Document - Greece: Further forced evictions leave large numbers homeless


Amnesty International

Public Statement


AI Index: EUR 25/008/2009

22 July 2009


Greece: Further forced evictions leave large numbers homeless

Amnesty International is again calling on the Greek authorities to ensure that individuals made homeless following forced evictions are provided with suitable alternative accommodation, in line with the country’s international obligations.


According to reports, the latest incident started early in the morning of 20 July 2009 and was completed on 21 July 2009. The Greek police evicted around 100 individuals who had been living in the Old Appeal Court of Athens. No alternative accommodation was reportedly provided to those living in the disused courthouse either before or after the eviction. There are also reports that the remaining migrants living at the courthouse did not receive appropriate notification of the impending eviction by the police.


Around 600 persons, including irregular migrants and potentially asylum-seekers, had lived for the last three years in the disused courthouse in Sokratous street in squalid conditions with no water, electricity or proper sanitation. Over the past two months the Greek authorities had been making attempts to evict them from the building. The 600 inhabitants had refused to move, claiming they had no alternative accommodation. At the time of their eviction the number of those remaining there had been reduced to around 100 people, following a series of sweep operations by the police in the centre of Athens which led to many of those living in the courthouse being arrested for having no proof of their legal right to remain in Greece.


According to reports the police arrested only a few of those evicted, as most had left the building the night before and dispersed around the centre of Athens. Fears have been expressed by local non-governmental organisations that many of those evicted were subsequently arrested in sweep operations conducted by the police in the centre of Athens on 20 and 21 July and that those with no documents confirming their legal right to stay are likely to be detained and deported.


On 9 May 2009, five migrants were injured after members of a far-right group tried to storm the courthouse. Some human rights activists were also lightly injured during the attack. There were reports that although the police were present, they did not take action to prevent the attacks or protect those under the attack.

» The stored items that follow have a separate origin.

(** ** Concrete runs *)

(** A transform of one sum, and planning that fills the array with zeros. *)
Definition toy_fftw : Fftw := {|
  fftw_measure l := Some (replicate (length l) fzero);
  fftw_execute l := replicate (length l / 2 + 1) (foldl dadd fzero l, fone);
  sin x := x;
|}.

Lemma toy_laws : @FftwLaws toy_fftw.
Proof.
  split; cbn.
  - intros l l' [= <-]. apply length_replicate.
  - intros l. apply length_replicate.
Qed.

Section runs2.
#[local] Existing Instance toy_fftw.
#[local] Existing Instance toy_laws.

Definition run_ops (ops : list op) (s : PSDCalc) : PSDCalc := foldl (λ s o, (run_op o s).2) s ops.

Lemma run_ops_reached w ops s : reached w s → Forall size_ok ops → reached w (run_ops ops s).
Proof.
  intros Hr Ho. revert s Hr. induction Ho as [|o ops Ho _ IH]; intros s Hr; [done|].
  apply IH. by constructor.
Qed.

(** Blocks of two of five samples. *)
Definition asked (p : list Z) : PSDCalc :=
  run_ops [SetNfft 2; SetFsamp fone; SetInput 0 (dbl <$> p) fone] (PSDCalc_new NoWindow).

Lemma asked_reached p : reached NoWindow (asked p).
Proof. apply run_ops_reached; [constructor|]. by repeat constructor. Qed.

Lemma psd_never_aborts_witness :
  (run_op Calculate (asked [1; 2; 3; 4; 5])).1 ≠ Crash AssertFail.
Proof.
  apply (psd_never_aborts NoWindow (asked [1; 2; 3; 4; 5]) Calculate); [apply asked_reached|done].
Defined.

These events follow the eviction of around 300 migrants and asylum-seekers from their makeshift homes in Patras on 12 July 2009. At that time Amnesty International expressed concern that around 100 individuals were left homeless as a result, living in fields close to Patras without shelter, or access to water, sanitation and medical assistance. Among those left unprotected were said to be a small number of unaccompanied minors.


International law prohibits forced evictions. No one should be evicted without adequate notice, prior consultation, due process of law including access to legal remedies, and provision of adequate alternative accommodation. Forced evictions violate a range of international and regional human rights treaties and standards, which protect the right to adequate housing, most notably the International Covenant on Economic, Social and Cultural Rights, to which Greece is a party.


Evictions may only be carried out as a last resort, once all other feasible alternatives have been explored, and only when all appropriate procedural protections are in place. All persons, irrespective of their legal status, must be guaranteed protection against forced evictions.


For further information about Amnesty International’s concerns about the asylum system and the treatment of asylum seekers and migrants in Greece see:

Greece: Amnesty International condemns forced evictions in Patras,AI Index: EUR 25/007/2009


Through the Demand Dignity campaign, launched in May 2009, Amnesty International is calling on governments globally to take all necessary measures, including the adoption of laws and policies that comply with international human rights law, to prohibit and prevent forced evictions.